Items from a dataset
------------------------

(* ===== verification/Flight.v ===== *)
(** * Flight: the calls of the Openstack client that overlap

    Models [Group.Do] of vendor/golang.org/x/sync/singleflight and the keys
    under which pkg/infra/openstack.go passes its requests to it.  Openstack.v
    runs a request directly; here any number of goroutines are between the
    entry of [Do] and its return, and each critical section of the group's mutex
    is one step. *)
From S2P Require Import Prelude.
From S2P Require Import HashSet.
From S2P Require Import Objects.
From S2P Require Import IPPool.
From S2P Require Import Infra.
From S2P Require Import Openstack.
From stdpp Require Import pretty.

(** Where a goroutine is in [Do]; calls are numbered.  A result of [None] is
    the panic of the function, which every caller of the call raises. *)
Inductive phase (R : Type) :=
  | Enter                                     (* before g.mu.Lock() *)
  | Lead (c : nat)                            (* before fn() *)
  | Finish (c : nat)                          (* before the deferred function *)
  | Await (c : nat)                           (* in c.wg.Wait() *)
  | Answered (r : option R) (shared : bool).
Arguments Enter {R}.
Arguments Lead {R} _.
Arguments Finish {R} _.
Arguments Await {R} _.
Arguments Answered {R} _ _.

(** [call], with the key and the goroutine that made it; [released] says that
    the wait group is done. *)
Record call (R : Type) := {
  call_key : string;
  call_leader : nat;
  call_val : option (option R);
  released : bool;
  dups : nat
}.
Arguments call_key {R} _.
Arguments call_leader {R} _.
Arguments call_val {R} _.
Arguments released {R} _.
Arguments dups {R} _.

(** [Group], the goroutines with their requests, the service, and the requests
    that reached it with what it answered. *)
Record flights (Q R X : Type) := {
  by_key : gmap string nat;
  flown : list (call R);
  gos : list (Q * phase R);
  service : X;
  served : list (Q * option R)
}.
Arguments by_key {Q R X} _.
Arguments flown {Q R X} _.
Arguments gos {Q R X} _.
Arguments service {Q R X} _.
Arguments served {Q R X} _.

Module Flight.
Section group.
Context {Q R X : Type} (key : Q → string) (serve : Q → X → option R * X).
Implicit Types (s : flights Q R X) (q : Q) (t c : nat).
(* ===== verification/Vpc.v ===== *)
(** * Vpc: the subnet controller

    Models pkg/vpc/vpc.go and pkg/vpc/config.go on the objects of
    pkg/k8s/apis/eni.io/v1alpha1/subnat_types.go.  The infrastructure, the
    pools and the nodes are reached through their interfaces.  The lock of the
    manager is part of its state, as a handler that blocks may keep it. *)
From S2P Require Import Prelude.
From S2P Require Import HashSet.
From S2P Require Import Backoff.
From S2P Require Import Objects.
From S2P Require Import IPPool.
From S2P Require Import Node.
From S2P Require Import Infra.

(** ** The custom resource

    [SubnetSpec], [SubnetStatus] (the two lists that the program reads) and
    [Subnet].  A list may be nil ([None]). *)
Record SubnetSpec := {
  SpecIPVersion : option Z;
  SpecSubnetId : string;
  SpecVpc : string;
  SpecProject : string;
  SpecPreAllocated : option Z;
  SpecMinAvaliable : option Z;
  SpecNamespaces : option (list string);
  SpecNodes : option (list string)
}.

#[export] Instance SubnetSpec_eq_dec : EqDecision SubnetSpec.
Proof. solve_decision. Defined.

Record SubnetStatus := {
  StatusNamespaces : option (list string);
  StatusNodes : option (list string)
}.

Record Subnet_ := { SubnetMeta : ObjectMeta; SnSpec : SubnetSpec; SnStatus : SubnetStatus }.

#[export] Instance Subnet_object : KubeObject Subnet_.
Proof.
  refine {| obj_meta := SubnetMeta;
            with_meta := λ m o, {| SubnetMeta := m; SnSpec := SnSpec o; SnStatus := SnStatus o |} |};
    [done|by intros []].
Defined.

(** ** pkg/vpc/config.go *)
Definition defaultSubnat : string := "default".

Record Sninfo := {
  SnInfoName : string;
  SnNamespace : hset;
  SnNode : hset;
  allnode : bool;
  allnamespace : bool;
  Deleted : bool;
  SninfoId : string;
  projectId : string;
  vpcId : string;
  PreAllocated : Z;
  MinAvaliab : Z
}.

(** [Sninfo.DeepCopy]: five fields are copied. *)
Definition Sninfo_DeepCopy `{!RangeOrder} (sn : Sninfo) : outcome Sninfo :=
  out_bind (copy_set (SnNamespace sn)) (λ ns,
  out_bind (copy_set (SnNode sn)) (λ no,
  Ret {| SnInfoName := SnInfoName sn; SnNamespace := ns; SnNode := no; allnode := false;
         allnamespace := false; Deleted := Deleted sn; SninfoId := SninfoId sn;
         projectId := ""; vpcId := ""; PreAllocated := 0; MinAvaliab := 0 |})).

Record VpcCfg := {
  CfgPreAllocated : Z;
  CfgMinAvaliable : Z;
  WorkerNumber : Z;
  DefaultSubnatId : string;
  DefaultProjectId : string
}.

Record poolEvent := { PoMainId : string; PoAdd : Z; PoRemove : hset }.

Record nodeEvent := {
  NoName : string;
  NoId : string;
  NoIp : string;
  NoAdd : Z;
  NoRemove : hset;
  NoPools : list poolEvent
}.

Record subnatEvent := {
  EvVpcId : string;
  EvProjectId : string;
  EvSubnatId : string;
  EvSubnatName : string;
  EvNodes : list nodeEvent
}.

(** The dynamic type of a callback's argument. *)
Inductive cb_value :=
  | CbPool (p : option Pool)
  | CbNode (ni : option NodeInfo)
  | CbNamespace (name : string)
  | CbOther.

(** ** The manager

    [ch] is the channel of events, [None] when it is nil.  [readers] and
    [writer] are the lock [mu], a [sync.RWMutex]: [readers] counts the holders
    of the read lock, [writer] says whether a goroutine holds the write lock
    or waits for it.  A handler runs to its end before the next one starts, so
    what is still counted when a handler starts belongs to a goroutine that is
    blocked or has died inside its critical section, or waits behind one. *)
Record manager := {
  subnats : gmap string Sninfo;
  readers : nat;
  writer : bool;
  ch : option (list subnatEvent)
}.

(** [NewManager]: no channel is made. *)
Definition NewManager (cfg : VpcCfg) : error + manager :=
  if decide (DefaultProjectId cfg = "" ∨ DefaultSubnatId cfg = "") then
    inl (EMsg "must set default projectid and subnatid")
  else inr {| subnats := ∅; readers := 0; writer := false; ch := None |}.

(** [client.List] of the namespaces: their names. *)
Class NamespaceLister (S : Type) := { ns_list : S → (error + list string) * S }.

Module Vpc.
Section manager.
Context {S : Type} `{!RangeOrder, !Lens S manager, !KubeClient S Subnet_,
  !NamespaceLister S, !PoolManager S, !NodeManager S, !InfraClient S}.
Context (cfg : VpcCfg).
Implicit Types (s : S) (sn : Sninfo) (inn : Subnet_) (m : manager).

Definition set_subnats (x : gmap string Sninfo) m : manager :=
  {| subnats := x; readers := readers m; writer := writer m; ch := ch m |}.
Definition set_readers (n : nat) m : manager :=
  {| subnats := subnats m; readers := n; writer := writer m; ch := ch m |}.
Definition set_writer (b : bool) m : manager :=
  {| subnats := subnats m; readers := readers m; writer := b; ch := ch m |}.
Definition set_ch (c : option (list subnatEvent)) m : manager :=
  {| subnats := subnats m; readers := readers m; writer := writer m; ch := c |}.

(** [v.mu.Lock()]: a writer waits for the writer before it; then it is
    announced, and waits for the readers. *)
Definition Lock : go S unit :=
  let* m := load in
  if writer m then go_hang
  else
    store (set_writer true m) ;;;
    if decide (readers m = 0%nat) then go_ret tt else go_hang.

Definition Unlock : go S unit :=
  let* m := load in store (set_writer false m).

(** [vpc.mu.RLock()]: a reader waits while a writer holds the lock or has been
    announced. *)
Definition RLock : go S unit :=
  let* m := load in
  if writer m then go_hang else store (set_readers (Datatypes.S (readers m)) m).

Definition RUnlock : go S unit :=
  let* m := load in store (set_readers (pred (readers m)) m).

(** A write through the pointer [sn] of the cached subnet [name]. *)
Definition update_sn (name : string) (f : Sninfo → outcome Sninfo) : go S unit :=
  let* m := load in
  match subnats m !! name with
  | None => go_panic NilDeref
  | Some sn => let* sn := go_lift (f sn) in store (set_subnats (<[name := sn]> (subnats m)) m)
  end.

Definition new_sninfo inn : Sninfo :=
  {| SnInfoName := ""; SnNamespace := Some ∅; SnNode := Some ∅; allnode := false;
     allnamespace := false; Deleted := false; SninfoId := SpecSubnetId (SnSpec inn);
     projectId := ""; vpcId := ""; PreAllocated := 0; MinAvaliab := 0 |}.

(** The assignments from the spec, lines 176 to 189. *)
Definition with_spec inn sn : Sninfo :=
  {| SnInfoName := SnInfoName sn; SnNamespace := SnNamespace sn; SnNode := SnNode sn;
     allnode := allnode sn; allnamespace := allnamespace sn; Deleted := Deleted sn;
     SninfoId := SpecSubnetId (SnSpec inn); projectId := SpecProject (SnSpec inn);
     vpcId := SpecVpc (SnSpec inn);
     PreAllocated := default (CfgPreAllocated cfg) (SpecPreAllocated (SnSpec inn));
     MinAvaliab := default (CfgMinAvaliable cfg) (SpecMinAvaliable (SnSpec inn)) |}.

Definition with_deleted sn : Sninfo :=
  {| SnInfoName := SnInfoName sn; SnNamespace := SnNamespace sn; SnNode := SnNode sn;
     allnode := allnode sn; allnamespace := allnamespace sn; Deleted := true;
     SninfoId := SninfoId sn; projectId := projectId sn; vpcId := vpcId sn;
     PreAllocated := PreAllocated sn; MinAvaliab := MinAvaliab sn |}.

Definition with_allnamespace sn : Sninfo :=
  {| SnInfoName := SnInfoName sn; SnNamespace := SnNamespace sn; SnNode := SnNode sn;
     allnode := allnode sn; allnamespace := true; Deleted := Deleted sn;
     SninfoId := SninfoId sn; projectId := projectId sn; vpcId := vpcId sn;
     PreAllocated := PreAllocated sn; MinAvaliab := MinAvaliab sn |}.

Definition with_allnode sn : Sninfo :=
  {| SnInfoName := SnInfoName sn; SnNamespace := SnNamespace sn; SnNode := SnNode sn;
     allnode := true; allnamespace := allnamespace sn; Deleted := Deleted sn;
     SninfoId := SninfoId sn; projectId := projectId sn; vpcId := vpcId sn;
     PreAllocated := PreAllocated sn; MinAvaliab := MinAvaliab sn |}.

Definition add_namespace (ns : string) sn : outcome Sninfo :=
  out_bind (HashSet.Add (SnNamespace sn) [VKey (KString ns)]) (λ x,
  Ret {| SnInfoName := SnInfoName sn; SnNamespace := x; SnNode := SnNode sn;
         allnode := allnode sn; allnamespace := allnamespace sn; Deleted := Deleted sn;
         SninfoId := SninfoId sn; projectId := projectId sn; vpcId := vpcId sn;
         PreAllocated := PreAllocated sn; MinAvaliab := MinAvaliab sn |}).

Definition add_node (no : string) sn : outcome Sninfo :=
  out_bind (HashSet.Add (SnNode sn) [VKey (KString no)]) (λ x,
  Ret {| SnInfoName := SnInfoName sn; SnNamespace := SnNamespace sn; SnNode := x;
         allnode := allnode sn; allnamespace := allnamespace sn; Deleted := Deleted sn;
         SninfoId := SninfoId sn; projectId := projectId sn; vpcId := vpcId sn;
         PreAllocated := PreAllocated sn; MinAvaliab := MinAvaliab sn |}).

Definition couldRemove (name : string) : go S bool :=
  let* err := EachPool (λ err p,
    if decide (Subnat p = name) then
      let* err1 := UpdatePool (Some p) DeleteE in
      go_ret (match err1 with Some _ => join err err1 | None => err end, None)
    else go_ret (err, None)) None in
  go_ret (bool_decide (err = None)).

(** The end of Reconcile: the namespaces and nodes of the object. *)
Definition reconcile_sets inn : go S Result :=
  let name := Name (SubnetMeta inn) in
  (match SpecNamespaces (SnSpec inn) with
   | Some nslist => for_acc nslist (λ _ ns, update_sn name (add_namespace ns)) tt
   | None =>
       update_sn name (λ sn, Ret (with_allnamespace sn)) ;;;
       for_acc (default [] (StatusNamespaces (SnStatus inn)))
         (λ _ ns, update_sn name (add_namespace ns)) tt
   end) ;;;
  (match SpecNodes (SnSpec inn) with
   | Some nolist => for_acc nolist (λ _ no, update_sn name (add_node no)) tt
   | None =>
       update_sn name (λ sn, Ret (with_allnode sn)) ;;;
       for_acc (default [] (StatusNodes (SnStatus inn)))
         (λ _ no, update_sn name (add_node no)) tt
   end) ;;;
  go_ret None.
(** C17. No reconcile ever adds the finalizer: a store without it stays without
    it, so a deleted subnet disappears at once, and the reconcile that
    follows only reads: the cached entry and the pools of the subnet are
    left behind. *)
Theorem deletion_unprotected name n s r s' :
  cache_wf (view s) → unprotected s →
  Reconcile cfg name s = (Ret r, s') →
  unprotected s' ∧
  (fst (kdelete n s') = None →
   kstore (snd (kdelete n s')) !! n = None ∧
   Reconcile cfg n (snd (kdelete n s')) = (Ret None, snd (kget n (snd (kdelete n s'))))).
Proof.
  intros Hwf Hun Hr. assert (Hun' : unprotected s').
  { apply Reconcile_patch in Hr as [Hs|(o & s2 & Ho & Hd & Hda & Hs2 & Hf & s4 & Hp & Hs4)];
      [unfold unprotected; by rewrite Hs| |done].
    assert (Hname : obj_name (strip_finalizer o) = name) by exact (kstore_name s _ o Hf).
    unfold go_call in Hp.
    pose proof (kpatch_cases (strip_finalizer o) o s2) as Hc.
    destruct (kpatch (strip_finalizer o) o s2) as [r1 s3]. injection Hp as -> ->. unfold unprotected. rewrite Hs4.
    destruct Hc as [[_ Hs]|Hs]; [left; by rewrite Hname, Hs2| |];
      simpl in Hs; intros n1 o1 Ho1; rewrite Hs, Hs2 in Ho1; [by apply (Hun n1)|].
    destruct (decide (n1 = obj_name (strip_finalizer o))) as [->|Hne].
    - rewrite persist_lookup in Ho1. case_match; simplify_eq.
      simpl. by rewrite compact_filter, (Hun _ _ Hf).
    - rewrite persist_lookup_ne in Ho1 by done. by apply (Hun n1). }
  split; [done|]. intros Hdel. destruct (kdelete_ok n s' Hdel) as (o & t & Ho & Hs2).
  assert (Hgone : kstore (snd (kdelete n s')) !! n = None).
  { rewrite Hs2, <-(kstore_name s' n o Ho), <-(mark_deleted_name t o) at 1.
    rewrite persist_lookup, mark_deleted_finalizers.
    change (obj_meta o) with (SubnetMeta o). rewrite (Hun' n o Ho).
    rewrite bool_decide_true, andb_true_r by done.
    unfold mark_deleted. by destruct (deleting o) eqn:Hdg; [rewrite Hdg|]. }
  split; [done|]. set (s2 := snd (kdelete n s')) in *.
  destruct (kget n s2) as [[e|inn] s3] eqn:Hget.
  - unfold Reconcile. by rewrite (go_bind_run _ _ s2 (inl e) s3) by (unfold go_call; by rewrite Hget).
  - pose proof (kget_found n s2 inn) as Hf. rewrite Hget in Hf. by rewrite Hf in Hgone.
Qed.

------------------------

WORK ORDER –
Lines that contain "cached" should be pulled from the entries above and reported.

WRITTEN ANSWER –
(** A write through the pointer [sn] of the cached subnet [name]. *)
    follows only reads: the cached entry and the pools of the subnet are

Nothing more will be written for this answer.